PROMPT:
Among the entries below, find all lines that include "bound" and copy them.

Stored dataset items
BEGIN
(** The identities of one invocation are new ones; [sequences] collects them. *)
Fixpoint claimSequences (bound : Z) (seqs : list Z) (sequences : gset Z) : outcome sync_error (gset Z) :=
  match seqs with
  | [] => Ret sequences
  | seq :: seqs =>
      if seq =? 0 then claimSequences bound seqs sequences
      else
        reject (bound <? seq) || bool_decide (seq ∈ sequences) with "invalid callback identity" ;;
        claimSequences bound seqs ({[seq]} ∪ sequences)
  end.
Definition validateInvocationIdentity (st : ManagerState) (point : PointState) (inv : InvocationState)
    (sequences : gset Z) : outcome sync_error (gset Z) :=
  reject s_RequireInvocations st && (Announce inv =? 0) && negb (p_Dynamic point)
    with "missing announcement identity" ;;
  reject s_RequireInvocations st && (Synchronized inv =? 0) && bool_decide (p_State point = StateAchieved)
    with "missing synchronized identity" ;;
  reject negb (Synchronized inv =? 0) && negb (bool_decide (p_State point = StateAchieved))
    with "premature synchronized identity" ;;
  claimSequences (NextSequence st) [Announce inv; Synchronized inv] sequences.
Definition validateInvocation (st : ManagerState) (point : PointState) (inv : InvocationState)
    (sequences : gset Z) (achieved : handles) : outcome sync_error (gset Z) :=
  sequences ← validateInvocationIdentity st point inv sequences;
  reject (AnnounceEntered inv || AnnounceInvoked inv) && (Announce inv =? 0)
         || SynchronizedInvoked inv && (Synchronized inv =? 0) with "invocation without identity" ;;
  reject AnnounceInvoked inv && negb (AnnounceEntered inv) with "completion without entry" ;;
  reject s_RequireInvocations st && bool_decide (i_Recipient inv ∈ achieved) && negb (AnnounceEntered inv)
    with "achievement without announcement entry" ;;
  Ret sequences.
Fixpoint validateInvocations (st : ManagerState) (point : PointState) (invs : list InvocationState)
    (invoked : handles) (sequences : gset Z) : outcome sync_error (handles * gset Z) :=
  match invs with
  | [] => Ret (invoked, sequences)
  | inv :: invs =>
      reject negb (bool_decide (i_Recipient inv ∈ handleSet (p_Required point)))
             || bool_decide (i_Recipient inv ∈ invoked) with "invalid invocation recipient" ;;
      sequences ← validateInvocation st point inv sequences (handleSet (p_Achieved point));
      validateInvocations st point invs ({[i_Recipient inv]} ∪ invoked) sequences
  end.
Definition validatePointInvocations (st : ManagerState) (point : PointState) (sequences : gset Z)
    : outcome sync_error (gset Z) :=
  reject s_RequireInvocations st && p_Dynamic point with "legacy dynamic profile in strict image" ;;
  reject s_RequireInvocations st && (p_Epoch point =? 0) || (NextEpoch st <? p_Epoch point) with "invalid epoch" ;;
  r ← validateInvocations st point (Invocations point) ∅ sequences;
  reject negb (size r.1 =? size (handleSet (p_Required point)))%nat with "incomplete invocation ledger" ;;
  Ret r.2.
Fixpoint validatePoints (st : ManagerState) (ps : list PointState) (labels : gmap string PointState)
    (sequences : gset Z) : outcome sync_error (gmap string PointState * gset Z) :=
  match ps with
  | [] => Ret (labels, sequences)
  | point :: ps =>
      reject bool_decide (is_Some (labels !! p_Label point)) with "duplicate label" ;;
      let labels := <[p_Label point := point]> labels in
      _ ← validatePointParticipants point;
      sequences ← if Version st =? 0 then Ret sequences else validatePointInvocations st point sequences;
      validatePoints st ps labels sequences
  end.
END
RESPONSE TO THIS EXERCISE:
Fixpoint claimSequences (bound : Z) (seqs : list Z) (sequences : gset Z) : outcome sync_error (gset Z) :=
      if seq =? 0 then claimSequences bound seqs sequences
        reject (bound <? seq) || bool_decide (seq ∈ sequences) with "invalid callback identity" ;;
        claimSequences bound seqs ({[seq]} ∪ sequences)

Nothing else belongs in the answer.